- Born: April 4, 1911 Copenhagen, Denmark
- Died: August 24, 1987 (aged 76)
- Military career
- Allegiance: Denmark United Kingdom United States
- Branch: British Army Special Operations Executive United States Army Office of Strategic Services Central Intelligence Agency
- Service years: 1943–1966
- Rank: Major(United_States) (OSS)
- Conflicts: World War II China Burma India theater; Yugoslav theater; Korean War Chief of Korea CIA Mission; Joint Advisory Commission, Korea (JACK)
- Awards: Legion of Merit Order of Yugoslavia Dannebrogordenen (Ridderkors)

= Hans V. Tofte =

Danish-American intelligence officer

Hans Vilhelm Tofte (April 4, 1911 – August 24, 1987) was a Danish-American intelligence officer from Frederiksberg, Denmark who had a long career with the CIA.

== Biography ==
Hans V. Tofte began his career in the Danish East Asiatic Company, where he developed business connections that would help him later in life.
In 1940, he joined the Danish resistance during World War II. In 1941, he had to flee Denmark after coming to the attention of the German Gestapo. He subsequently joined the British army and carried out operations in the far east, including Burma (Myanmar) and China. Once again, he was forced to flee.
He then went to the United States and joined the U.S. Army. In 1943, he was assigned as an Office of Strategic Services (OSS) instructor and commissioned as a captain. He later volunteered to go to Europe to conduct operations there. His OSS service was mainly in Yugoslavia and Italy, helping Yugoslavian partisans. He was later recognized with a Legion of Merit award for his OSS service in Yugoslavia during WWII.
After WWII, Tofte moved back to the United States in 1948 and ran a business in Mason City, Iowa.
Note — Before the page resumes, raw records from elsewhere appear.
(** ** Step (3) *)

Lemma post_balances_inv b deltas posts :
  post_balances b deltas = Ok posts ->
  posts = map (post_of b) (iter_map deltas) /\ Forall (post_ok b) (iter_map deltas).
Proof.
  unfold post_balances. intros Hok.
  apply (foldM_ind _ (fun done posts => posts = map (post_of b) done /\ Forall (post_ok b) done)
           _ _ _ Hok); [done|].
  intros done [a d] rest acc acc' _ [-> Hi] Hx. cbn [fst snd] in Hx.
  inv_run Hx. injection Hx as <-. rewrite map_app. split.
  - cbn. unfold post_of. cbn. by rewrite Hr.
  - apply Forall_app. split; [done|]. constructor; [|done]. eexists. cbn.
    split_and!; [done..|]. intros Hneg.
    apply andb_false_iff in Hc as [Hc|Hc]; bool_hyps; [lia|]. by apply bool_decide_eq_true in Hc.
Qed.

Lemma post_balances_ok b deltas :
  (forall a s, accounts b !! a = Some s -> in_ty I64 (s_balance s)) ->
  Forall (post_ok b) (iter_map deltas) ->
  post_balances b deltas = Ok (map (post_of b) (iter_map deltas)).
Proof.
  intros Hr Hall. unfold post_balances.
  edestruct (foldM_total (E := LedgerError) (fun posts (ad : AccountId * Z) =>
             slot ← ok_or (accounts b !! ad.1) UnknownAccount;
             wide ← ok_or (checked I128 (s_balance slot + ad.2)) LedgerOverflow;
             post ← ok_or (checked I64 wide) LedgerOverflow;
             if (post <? 0) && negb (bool_decide (s_owner slot = External))
             then Err (InsufficientFunds ad.1)
             else Ok (posts ++ [(ad.1, post)]))
           (fun done posts => posts = map (post_of b) done) [] (iter_map deltas))
    as (posts & Hp & Heq); [done| |by rewrite Hp, Heq].
  intros done [a d] rest acc Hl ->. rewrite Hl in Hall.
  apply Forall_app in Hall as [_ Hall]. apply Forall_cons in Hall as [(s & Hs & Ht & Hneg) _].
  cbn [fst snd] in *. eexists. rewrite Hs. cbn [ok_or mbind outcome_bind].
  pose proof (Hr a s Hs). rewrite checked_in by ty. cbn [ok_or mbind outcome_bind].
  rewrite checked_in by ty. cbn [ok_or mbind outcome_bind]. split.
  - destruct (Z.ltb_spec (s_balance s + d) 0) as [Hlt|]; [|done].
    rewrite bool_decide_true by auto. done.
  - rewrite map_app. cbn. unfold post_of. cbn. by rewrite Hs.
Qed.

(** ** Step (4) *)

Lemma write_posts_cons m k p posts :
  write_posts m ((k, p) :: posts) = write_posts (alter (set_balance p) k m) posts.
Proof. reflexivity. Qed.

Lemma write_posts_out m posts a : a ∉ posts.*1 -> write_posts m posts !! a = m !! a.
Proof.
  revert m. induction posts as [|[k p] posts IH]; intros m Hout; [done|].
  apply not_elem_of_cons in Hout as [Hne Hout]. rewrite write_posts_cons, IH by done. by rewrite lookup_alter_ne.
Qed.

Lemma write_posts_in m posts a p :
  NoDup posts.*1 -> (a, p) ∈ posts -> write_posts m posts !! a = set_balance p <$> m !! a.
Proof.
  revert m. induction posts as [|[k q] posts IH]; intros m Hnd Hin; [by apply elem_of_nil in Hin|].
  apply NoDup_cons in Hnd as [Hk Hnd]. rewrite write_posts_cons.
  apply elem_of_cons in Hin as [Heq|Hin].
  - injection Heq as <- <-. rewrite write_posts_out by done. by rewrite lookup_alter_eq.
  - rewrite IH by done. rewrite lookup_alter_ne; [done|]. intros ->. apply Hk.
    apply list_elem_of_fmap. by exists (a, p).
Qed.
End ApplySteps.

(** ** The exact behaviour of [apply] *)

Lemma moved_in_weight b entries c :
  moved_in b entries c = zsum (map (fun e => in_currency b c (e_account e) * e_amount e) entries).
Proof.
  unfold moved_in. f_equal. apply map_ext. intros e. unfold in_currency.
  destruct (accounts b !! e_account e); [case_bool_decide|]; lia.
Qed.

Lemma set_balance_id s : set_balance (s_balance s) s = s.
Proof. by destruct s. Qed.

Lemma set_balance_same p s : s_balance s = p -> set_balance p s = s.
Proof. intros <-. apply set_balance_id. Qed.

Section ApplyExact.
Context `{HashMapOrder}.
Context (b : Balances) (t : Transaction).
Hypothesis Hrange : forall a s, accounts b !! a = Some s -> in_ty I64 (s_balance s).
Hypothesis Hentries : Forall (fun e => in_ty I64 (e_amount e) /\ e_amount e <> 0) (t_entries t).
Hypothesis Hlen : zlen (t_entries t) <= 9223372036854775808.

Let entries := t_entries t.

Lemma deltas_elem deltas :
  (forall a, deltas !! a = delta_at entries a) ->
  forall a d, (a, d) ∈ iter_map deltas <-> a ∈ e_account <$> entries /\ d = moved entries a.
Proof.
  intros Hd a d. rewrite elem_of_iter_map, Hd. unfold delta_at.
  case_bool_decide; naive_solver.
Qed.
He thought he had found his career and settled down until the outbreak of the Korean War.
He was called back into intelligence service but now joined the newly formed Central Intelligence Agency. He was made head of the CIA in Korea during the Korean War. He helped to train South Korea guerrillas who would infiltrate North Korea and fight them behind the lines.
Perhaps his most audacious operation was known as TP-Stole. TP-Stole was an operation conducted in 1951 to prevent the communist Chinese forces receiving medical supplies. A shipment of supplies destined to resupply Chinese troops was hijacked by the Chinese Nationalist Navy disguised as pirates. This was a very important operation and delayed the Chinese spring offensive by three months, potentially saving thousands of lives.

Tofte continued his career as a CIA officer, later operating in various countries in the Americas. He was involved in the 1954 Guatemalan coup d'état (also known as PBSuccess) in Guatemala, which ousted president Jacobo Arbenz. He was later active in Colombia, before returning to the US to work at CIA headquarters in Langley.
Tofte's CIA career ended ignominiously when classified documents were discovered in his house in 1966. He had put his Washington DC house up for sale and a fellow CIA officer, who had come to see the house, noticed classified papers he had brought there. Tofte always claimed that he had brought them home because he was writing a training manual. He eventually settled with the CIA, leaving the agency and keeping his pension in 1967.
Tofte, eventually retired to Gilbertsville, New York.

He died August 24, 1987.

==Bibliography==
- "CIA In Korea: 1946-1965" (1973)
- Gulden, Joseph (1982). "Korea: The Untold Story of the War"
- Krüger, Hendrik (2005). "Hans V. Tofte: Den Danske krigshelt, der kom til tops I CIA."